Under the act, the Restaurant Revitalization Fund would be set up by the US Treasury, which would provide structured relief to drinking and food service establishments until 31 December 2020.

Grants awarded through the act would prioritise “marginalised and underrepresented communities”, with a focus on women- and minority-owned businesses. The fund will also only be available to businesses with annual revenues of less than US$1.5 million.

The funds are to be used to support payroll costs, rent payments, utilities, maintenance costs, supplies, food and drink, and any other “essential” expenses.

The act, which was initially sponsored by Democratic representative Earl Blumenauer, has so far received 209 co-sponsors as it passed through the House of Representatives. The bill must now gain the approval of the Senate before it can be signed into law by president Donald Trump.

The progress of the bill has been welcomed by the Wine & Spirits Wholesalers of America (WSWA).

Michelle Korsmo, president and CEO of WSWA, said: “America’s wine and spirits wholesalers are witnessing firsthand the daily struggles of their restaurant partners as they work around the clock to stay in business – if they’re even permitted to open their doors – making the Restaurants Act a good first step in providing relief to an industry in crisis.

“There is no doubt that the road to recovery for the hospitality sector is a long one.
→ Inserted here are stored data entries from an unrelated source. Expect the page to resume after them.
(* ===== verification/ForkDb.v ===== *)
(** * The fork database and the switch of forks

    libraries/chain/fork_database.cpp: the blocks above the last irreversible one, the
    choice of the head, the branches between two blocks, the removal of invalid
    blocks and of those that can no longer win.  libraries/chain/controller.cpp:
    [maybe_switch_forks], which moves the applied state from one fork to another.

    The index is a map by id and the code's shared pointers are ids: what a block holds
    is what the index has for its id.  The orders by last irreversible block and by
    number leave the order of equal elements to the past of a boost container; they
    are the parameters [by_lib] and [by_num], and the theorems use no more than that
    they list the blocks sorted. *)

From S2P Require Import Prelude Names Chain Merkle HeaderState.
#[local] Open Scope Z_scope.

#[export] Instance digest_countable : Countable digest :=
  inj_countable' (fun d => (word0 d, word1 d, word2 d, word3 d)) (fun '(a, b, c, e) => mkDigest a b c e) ltac:(by intros []).

Record block_state := mkBlockState { bs : block_header_state; validated : bool; in_current_chain : bool }.
#[export] Instance eta_block_state : Eta block_state := fun b => mkBlockState (bs b) (validated b) (in_current_chain b).

Definition bid (b : block_state) : digest := bhs_id (bs b).
Definition bnum (b : block_state) : Z := block_num (bs b).
Definition prev (b : block_state) : digest := previous (hdr (header (bs b))).

Record fork_database := mkForkDb {
  findex : gmap digest block_state;
  fhead : option digest;
  irreversible : list block_state              (* the signals sent, the oldest first *)
}.
#[export] Instance eta_fork_database : Eta fork_database := fun d => mkForkDb (findex d) (fhead d) (irreversible d).

Definition fork_init : fork_database := mkForkDb ∅ None [].

Definition blocks (idx : gmap digest block_state) : list block_state := map snd (map_to_list idx).

(** by_lib_block_num: [before_lib b c] when [b] precedes [c]. *)
Definition before_lib (b c : block_state) : bool :=
  let '(d, e) := (bs b, bs c) in
  (dpos_irreversible_blocknum e <? dpos_irreversible_blocknum d) ||
  ((dpos_irreversible_blocknum e =? dpos_irreversible_blocknum d) &&
   ((bft_irreversible_blocknum e <? bft_irreversible_blocknum d) ||
    ((bft_irreversible_blocknum e =? bft_irreversible_blocknum d) && (block_num e <? block_num d)))).

(** by_block_num: by number, the blocks of the current chain first. *)
Definition before_num (b c : block_state) : bool :=
  (bnum b <? bnum c) || ((bnum b =? bnum c) && in_current_chain b && negb (in_current_chain c)).

(** An order lists the elements, none after one that it precedes. *)
Record lawful_order (before : block_state -> block_state -> bool) (order : list block_state -> list block_state) : Prop := {
  lo_perm l : Permutation (order l) l;
  lo_sorted l : StronglySorted (fun b c => before c b = false) (order l)
}.

Section forkdb.
Context (hash : digest * digest -> digest) (header_digest : block_header -> digest) (schedule_hash : producer_schedule_type -> digest).
Context (recover : Z -> digest -> Z).
Context (by_lib by_num : list block_state -> list block_state).

Definition get_block (id : digest) (d : fork_database) : option block_state := findex d !! id.

(** Dereferencing a pointer that may be null, or the first element of an index. *)
Definition deref {A} (o : option A) (msg : string) : res A := match o with Some a => Ok a | None => Err (ChainError msg) end.

(** What a pointer to a block shows: the block of the index, or the object that was
    removed from it. *)
Definition now (d : fork_database) (h : block_state) : block_state := default h (findex d !! bid h).

(** The block is inserted before the checks. *)
Definition set_ (s : block_state) (d : fork_database) : res unit * fork_database :=
  let inserted := bool_decide (findex d !! bid s = None) in
  let d := if inserted then d <| findex := <[bid s := s]> (findex d) |> else d in
  if negb (bool_decide (bid s = header_id header_digest (hdr (header (bs s))))) then (Err (ChainError "block state id is different from block state header id"), d)
  else if negb inserted then (Err (ChainError "unable to insert block state, duplicate state detected"), d)
  else match fhead d with
       | None => (Ok tt, d <| fhead := Some (bid s) |>)
       | Some h =>
           match findex d !! h with
           | Some hb => (Ok tt, if bnum hb <? bnum s then d <| fhead := Some (bid s) |> else d)
           | None => (Err (ChainError "head"), d)
           end
       end.

(** ** Removal *)

Definition children (idx : gmap digest block_state) (id : digest) : list digest :=
  map bid (filter (fun b => prev b = id) (blocks idx)).

(** The loop over [remove_queue]; [None] when the fuel runs out. *)
Fixpoint remove_loop (fuel : nat) (queue : list digest) (idx : gmap digest block_state) : option (gmap digest block_state) :=
  match queue with
  | [] => Some idx
  | id :: queue' =>
      match fuel with
      | O => None
      | S fuel' => let idx := delete id idx in remove_loop fuel' (queue' ++ children idx id) idx
      end
  end.

Definition remove (id : digest) (d : fork_database) : res fork_database :=
  idx ← deref (remove_loop (S (size (findex d))) [id] (findex d)) "fuel";
  h ← deref (hd_error (by_lib (blocks idx))) "the fork database is empty";
  Ok (d <| findex := idx |> <| fhead := Some (bid h) |>).

(** The blocks of number [num] in their order, [nitr] on: the iterator is advanced before
    the block is removed, and must not be read when that removed its block too. *)
Fixpoint remove_level (fuel : nat) (num : Z) (nitr : list block_state) (d : fork_database) : res fork_database :=
  match nitr with
  | [] => Ok d
  | b :: rest =>
      if negb (bnum b =? num) then Ok d
      else match fuel with
           | O => Err (ChainError "fuel")
           | S fuel' =>
               d ← remove (bid b) d;
               match rest with
               | [] => Ok d
               | n :: _ =>
                   _ ← deref (findex d !! bid n) "erased iterator";
                   remove_level fuel' num (filter (fun c => is_Some (findex d !! bid c)) rest) d
               end
           end
  end.

(** [prune] after its loop: the block is irreversible, the others of its number go
    with what builds on them. *)
Definition prune_level (h : block_state) (d : fork_database) : res fork_database :=
  let d := match findex d !! bid h with
           | Some b => d <| irreversible := irreversible d ++ [b] |> <| findex := delete (bid h) (findex d) |>
           | None => d
           end in
  remove_level (size (findex d)) (bnum h) (filter (fun b => (bnum h <= bnum b)%Z) (by_num (blocks (findex d)))) d.

(** The loop over older blocks, each of which is pruned by the recursion. *)
Fixpoint prune_below (self : block_state -> fork_database -> res fork_database) (n : nat) (num : Z) (d : fork_database) : res fork_database :=
  match n with
  | O => Err (ChainError "fuel")
  | S n' =>
      match hd_error (by_num (blocks (findex d))) with
      | Some b => if bnum b <? num then d ← self b d; prune_below self n' num d else Ok d
      | None => Ok d
      end
  end.

Fixpoint prune (fuel : nat) (h : block_state) (d : fork_database) : res fork_database :=
  match fuel with
  | O => Err (ChainError "fuel")
  | S fuel' => d ← prune_below (prune fuel') (S (size (findex d))) (bnum h) d; prune_level h d
  end.

(** ** Adding blocks *)

Definition add_state (n : block_state) (skip_validate_previous : bool) (d : fork_database) : res fork_database :=
  _ ← deref (fhead d) "no head block set";
  _ ← (if skip_validate_previous then Ok tt
       else hs_assert (bool_decide (is_Some (findex d !! prev n))) "unlinkable block");
  _ ← hs_assert (bool_decide (findex d !! bid n = None)) "duplicate block added?";
  let idx := <[bid n := n]> (findex d) in
  h ← deref (hd_error (by_lib (blocks idx))) "empty";
  let d := d <| findex := idx |> <| fhead := Some (bid h) |> in
  o ← deref (hd_error (by_num (blocks idx))) "empty";
  if bnum o <? dpos_irreversible_blocknum (bs h) then prune (S (size idx)) o d else Ok d.

Definition add_block (b : signed_block_header) (skip_validate_signee : bool) (d : fork_database) : res fork_database :=
  _ ← deref (fhead d) "no head block set";
  _ ← hs_assert (bool_decide (findex d !! header_id header_digest (hdr b) = None)) "we already know about this block";
  prior ← deref (findex d !! previous (hdr b)) "unlinkable block";
  s ← next hash header_digest schedule_hash recover b skip_validate_signee (bs prior);
  add_state (mkBlockState s false false) true d.

(** ** Branches *)

(** The loops that take the higher block down to the number of the other one. *)
Fixpoint descend (fuel : nat) (d : fork_database) (b : block_state) (num : Z) (acc : list block_state) : res (list block_state * block_state) :=
  if bnum b <=? num then Ok (acc, b)
  else match fuel with
       | O => Err (ChainError "fuel")
       | S fuel' => p ← deref (findex d !! prev b) "block does not exist"; descend fuel' d p num (acc ++ [b])
       end.

Fixpoint descend_both (fuel : nat) (d : fork_database) (b c : block_state) (acc1 acc2 : list block_state) :
    res (list block_state * list block_state) :=
  if bool_decide (prev b = prev c) then Ok (acc1 ++ [b], acc2 ++ [c])
  else match fuel with
       | O => Err (ChainError "fuel")
       | S fuel' =>
           p ← deref (findex d !! prev b) "block does not exist";
           q ← deref (findex d !! prev c) "block does not exist";
           descend_both fuel' d p q (acc1 ++ [b]) (acc2 ++ [c])
       end.

(** A parent has the number before: the number of a block bounds the way down. *)
Definition fetch_branch_from (first second : digest) (d : fork_database) : res (list block_state * list block_state) :=
  b ← deref (findex d !! first) "null";
  c ← deref (findex d !! second) "null";
  '(acc1, b) ← descend (Z.to_nat (bnum b)) d b (bnum c) [];
  '(acc2, c) ← descend (Z.to_nat (bnum c)) d c (bnum b) [];
  descend_both (Z.to_nat (bnum b)) d b c acc1 acc2.

(** ** Marks and confirmations *)

Definition set_validity (h : block_state) (valid : bool) (d : fork_database) : res fork_database :=
  if valid then Ok (d <| findex := alter (fun b => b <| validated := true |>) (bid h) (findex d) |>) else remove (bid h) d.

Definition mark_in_current_chain (h : block_state) (in_chain : bool) (d : fork_database) : res fork_database :=
  if Bool.eqb (in_current_chain (now d h)) in_chain then Ok d
  else _ ← deref (findex d !! bid h) "could not find block in fork database";
       Ok (d <| findex := alter (fun b => b <| in_current_chain := in_chain |>) (bid h) (findex d) |>).

Definition get_block_in_current_chain_by_num (n : Z) (d : fork_database) : option block_state :=
  match hd_error (filter (fun b => (n <= bnum b)%Z) (by_num (blocks (findex d)))) with
  | Some b => if (bnum b =? n) && in_current_chain b then Some b else None
  | None => None
  end.

Definition set_bft (num : Z) (b : block_state) : block_state := b <| bs := (bs b) <| bft_irreversible_blocknum := num |> |>.

(** The children of one block that still have a lower number. *)
Fixpoint bft_children (num : Z) (ids : list digest) (idx : gmap digest block_state) (updated : list digest) : gmap digest block_state * list digest :=
  match ids with
  | [] => (idx, updated)
  | i :: ids' =>
      match idx !! i with
      | Some b =>
          if bft_irreversible_blocknum (bs b) <? num then bft_children num ids' (<[i := set_bft num b]> idx) (updated ++ [i])
          else bft_children num ids' idx updated
      | None => bft_children num ids' idx updated
      end
  end.

(** One layer: the lambda [update]. *)
Fixpoint bft_layer (num : Z) (layer : list digest) (idx : gmap digest block_state) (updated : list digest) : gmap digest block_state * list digest :=
  match layer with
  | [] => (idx, updated)
  | i :: layer' => let '(idx, updated) := bft_children num (children idx i) idx updated in bft_layer num layer' idx updated
  end.

Fixpoint bft_loop (fuel : nat) (num : Z) (queue : list digest) (idx : gmap digest block_state) : option (gmap digest block_state) :=
  match queue with
  | [] => Some idx
  | _ => match fuel with
         | O => None
         | S fuel' => let '(idx, updated) := bft_layer num queue idx [] in bft_loop fuel' num updated idx
         end
  end.

Definition set_bft_irreversible (id : digest) (d : fork_database) : res fork_database :=
  b ← deref (findex d !! id) "null";
  idx ← deref (bft_loop (S (size (findex d))) (bnum b) [id] (<[id := set_bft (bnum b) b]> (findex d))) "fuel";
  Ok (d <| findex := idx |>).

Definition add_header_confirmation (c : header_confirmation) (d : fork_database) : res fork_database :=
  b ← deref (findex d !! conf_block_id c) "unable to find block id";
  s ← add_confirmation hash header_digest recover c (bs b);
  let d := d <| findex := <[conf_block_id c := b <| bs := s |>]> (findex d) |> in
  if (bft_irreversible_blocknum s <? block_num s) &&
     (length (producers (active_schedule s)) * 2 / 3 + 1 <=? length (confirmations s))%nat
  then set_bft_irreversible (conf_block_id c) d else Ok d.

(** ** Stopping *)

(** The second part of [close]; the file it writes first is in ForkStore.v. *)
Definition close (d : fork_database) : res fork_database :=
  if bool_decide (size (findex d) = 0%nat) then Ok d
  else h ← deref (fhead d ≫= fun h => findex d !! h) "head";
       o ← deref (hd_error (by_num (blocks (findex d)))) "empty";
       d ← (if bnum o <=? dpos_irreversible_blocknum (bs h) then prune (S (size (findex d))) o d else Ok d);
       Ok (d <| findex := ∅ |>).
End forkdb.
It could take years for our on-premise partners to reach the economic stability they maintained prior to sweeping closures and limitations to operations due to Covid-19 – if they are able to survive the pandemic at all.

“While we applaud this effort, we encourage Congress to fully reinstate the business meals expense deduction to help establishments survive in the long term, especially for a hospitality industry in crisis and for which such activity is a daily part of doing business.”